Что мне делать с дурацкой песней? Нести или сжечь, кто мне скажет? Я никому не могу довериться, кроме Волги. Но почему ты всё усложняешь, если есть простое решение — накарябал подписку, кличку себе взял Ангел Непорочный, и все проблемы к чертям собачьим, ну что тебе мешает?
Книги мешают. Донос — расписка в бессилии, согласие быть подонком, унизительная форма взаимоотношений личности с государством.
Зачем я записал песню? Потому что, не блатная лира и не застольная лабуда вроде «Спозабыт-спозаброшен с молодых юных лет», а литературно грамотные, язвительные стихи. Однако никому не пришло в голову записывать, только мне, вот и расплачивайся.

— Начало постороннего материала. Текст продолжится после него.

(* ===== verification/Sample.v ===== *)
(** * A concrete installation

    The custom resource of [examples/openshift-cloudscale.yaml], a host with the
    interfaces and routes it expects, and runs of the controller on them: the
    inputs at which the theorems are applied. *)

From S2P Require Import Prelude GoStrings Netip NetipText Types Interfaces Reconciler Vip Path Host.
From S2P Require Import WriteConfig HostFacts WriteFacts FileNames Service Network Template Templates.
From S2P Require Import Keepalived Haproxy NetworkManager Reconcile Jobs JobFacts ReconcileFacts.
From S2P Require Import Convergence Handlers RenderFile Sha256.

Local Open Scope Z_scope.

#[export] Existing Instances map_iter_elements multierr_first.

(** A cheap digest, so that whole runs evaluate quickly: a checksum of the bytes,
    filled up to 64 digits.  ([Sha256.sha256] is the instance the program uses.) *)
Definition checksum : Digest.
Proof.
  refine {| sha256_hex s :=
    hex_word (fold_left (λ h b, Z.land (31 * h + b) 0xffffffff) (bytes s) 7)
    +:+ "00000000000000000000000000000000000000000000000000000000" |}.
  intros s. by rewrite str_length_app, hex_word_length.
Defined.
#[export] Existing Instance checksum.

Definition the_prefix (s : string) : Prefix :=
  match ParsePrefix s with Ok p => p | Err _ => zeroPrefix end.

Definition meta (name : string) : ObjectMeta := {|
  om_Name := name; om_Namespace := "default"; om_UID := "1d5c"; om_Generation := 3;
  om_Labels := ∅ |}.

Definition selector (k : string) : LabelSelector := {|
  MatchLabels := {[k := ""]}; MatchExpressions := [] |}.

Definition sample_vips : LoadBalancerConfigVIPs := {|
  vips_API := [
    {| va_Type := "private"; va_Address := "192.168.100.100/32" |};
    {| va_Type := "public"; va_Address := "198.51.100.100/32" |};
    {| va_Type := "public"; va_Address := "2a02:168:656d:8000::100/128" |}];
  vips_Ingress := [
    {| va_Type := "public"; va_Address := "198.51.100.80/32" |};
    {| va_Type := "public"; va_Address := "2a02:168:656d:8000::200/128" |}];
  vips_NAT := Some {| va_Type := "public"; va_Address := "198.51.100.253/32" |};
|}.

Definition sample_config : LoadBalancerConfig := {|
  lbc_Meta := meta "test-lb";
  Spec := {|
    Cloud := "cloudscale"; CloudCredentials_Name := "cloudscale-token"; Distribution := "openshift";
    VirtualAddresses := sample_vips;
    APIBackend := {| be_NodeSelector := selector "node-role.kubernetes.io/control-plane" |};
    IngressBackend := Some {| be_NodeSelector := selector "node-role.kubernetes.io/infra" |};
    FirewallRules := [] |};
  Status := {| Nodes := None; Conditions := [] |};
|}.

Definition sample_secret : Secret := {|
  sec_Meta := meta "cloudscale-token"; sec_Data := Some {["token" := "verysecrettoken"]};
  sec_StringData := ∅ |}.

Definition sample_node (name ip : string) : Node := {|
  node_Meta := meta name;
  node_Addresses := [{| na_Type := "Hostname"; na_Address := name |};
                     {| na_Type := NodeInternalIP; na_Address := ip |}] |}.

(** The first load balancer below [root]. *)
Definition lb1 (root : string) : LoadBalancerConfigReconciler := {|
  ConfigRoot := root; PublicInterface := "eth0"; ClusterNetwork := the_prefix "172.18.200.0/24";
  WatchNamespace := "default"; Hostname := "lb-1"; Keepalived := {| IsPrimary := true |} |}.

Definition lb2 (root : string) : LoadBalancerConfigReconciler := {|
  ConfigRoot := root; PublicInterface := "eth0"; ClusterNetwork := the_prefix "172.18.200.0/24";
  WatchNamespace := "default"; Hostname := "lb-2"; Keepalived := {| IsPrimary := false |} |}.

Definition sample_routes : list RouteEntry := [
  {| rt_Dst := the_prefix "0.0.0.0/0"; rt_Interface := "eth0" |};
  {| rt_Dst := the_prefix "172.18.200.0/24"; rt_Interface := "eth1" |}].

(** The host, by what it may do differently: the system calls that fail, the
    commands that fail, the routing table, and the custom resource served. *)
Definition the_host (fault : nat → Syscall → option error) (exec : list string → option error)
    (routes : result (list RouteEntry)) (serve : nat → LoadBalancerConfig) : Host := {|
  routetable_Get _ _ := routes;
  InterfaceByName _ name :=
    if decide (name = "eth0") then Ok {| if_Name := name; if_HardwareAddr := [2; 0; 0; 0; 0; 16] |}
    else if decide (name = "eth1") then Ok {| if_Name := name; if_HardwareAddr := [2; 0; 0; 0; 0; 17] |}
    else Err (Errorf "no such network interface");
  Interface_Addrs _ i :=
    if decide (if_Name i = "eth0") then Ok ["198.51.100.7/24"; "fe80::ff:fe00:10/64"]
    else Ok ["172.18.200.11/24"];
  os_fault := fault;
  os_short_write _ := 0%nat;
  umask := 18;
  exec_Run _ argv := exec argv;
  client_Get_LoadBalancerConfig t _ := Ok (serve t);
  client_Get_Secret _ _ := Ok sample_secret;
  client_Status_Update _ _ := None;
  IsNotFound _ := false;
  Selector := LabelSelector;
  LabelSelectorAsSelector s := Ok s;
  client_List_Nodes _ _ := Ok [sample_node "node-1" "172.18.200.61"; sample_node "node-2" "172.18.200.62"];
  client_List_LoadBalancerConfigs _ := Ok [sample_config];
|}.

Definition no_fault (_ : nat) (_ : Syscall) : option error := None.
Definition all_run (_ : list string) : option error := None.

Definition sample_host : Host := the_host no_fault all_run (Ok sample_routes) (λ _, sample_config).

#[export] Instance the_host_quiet exec routes serve : @NoFaults (the_host no_fault exec routes serve).
Proof. done. Qed.
#[export] Instance the_host_stable fault exec routes serve :
  @StableHost (the_host fault exec routes serve).
Proof. by split. Qed.

Definition empty_world (c : LoadBalancerConfig) : World := {|
  w_tick := 0; w_files := ∅; w_dirs := {["/"]}; w_lbc := c; w_events := [] |}.

Lemma run_end {A : Type} (p : outcome A * World) o : fst p = o → p = (o, snd p).
Proof. intros <-. apply surjective_pairing. Qed.

(** A run is known by its outcome; the state after it is left unevaluated. *)
Ltac run_outcome := lazymatch goal with |- ?p = (_, snd ?p) => apply (run_end p); vm_refl end.

Definition is_Some_bool {A : Type} (o : option A) : bool :=
  match o with Some _ => true | None => false end.

(** ** Runs on the sample *)

Definition w_start : World := empty_world sample_config.

(** After the node's status was set up. *)
Definition w_init : World := snd (InitializeNodeStatus (HO := sample_host) (lb1 "/") w_start).

Lemma w_init_run :
  InitializeNodeStatus (HO := sample_host) (lb1 "/") w_start = (Done None, w_init).
Proof. unfold w_init. run_outcome. Qed.

(** After all files were written. *)
Definition w_done : World :=
  snd (ReconcileLBConfig (HO := sample_host) (lb1 "/") sample_secret None w_start).

Definition all_services : gset NodeService := list_to_set services.

Lemma w_done_run : ReconcileLBConfig (HO := sample_host) (lb1 "/") sample_secret None w_start
  = (Done (all_services, None), w_done).
Proof. unfold w_done. run_outcome. Qed.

Значит, Пульникову на воле уже хата готова и жену дадут к Международному женскому дню. А мне новый срок, чтобы в Гулаге, цифирь сошлась в графе «убыло — прибыло». Один хирург отпущен, второй пришпилен.
В день 70-летия Сталина я напечатал стихи в «Медике», выдумал образ гигантский, космический, я переплюнул Твардовского, Исаковского, Маяковского и Пастернака. За свои стихи меня похвалили, а сейчас за чужие обещают 58–10, нет ли в этом руки судьбы? Возмездие за бездумное сочинительство. Как вспомню Кума, дыхание замирает. Где та женщина, что приходила сюда ко мне? Даже не верится. Дважды приходила. В самые тяжелые моменты вызывала меня на вахту и предлагала спасенье… Одно утешение — значит, сейчас не самый тяжелый момент.
Смутная бьётся мысль: человека нельзя унизить, если в нём что-то есть, кроме лагеря. Не поможет кто-то. Поможет что-то. Оно во мне.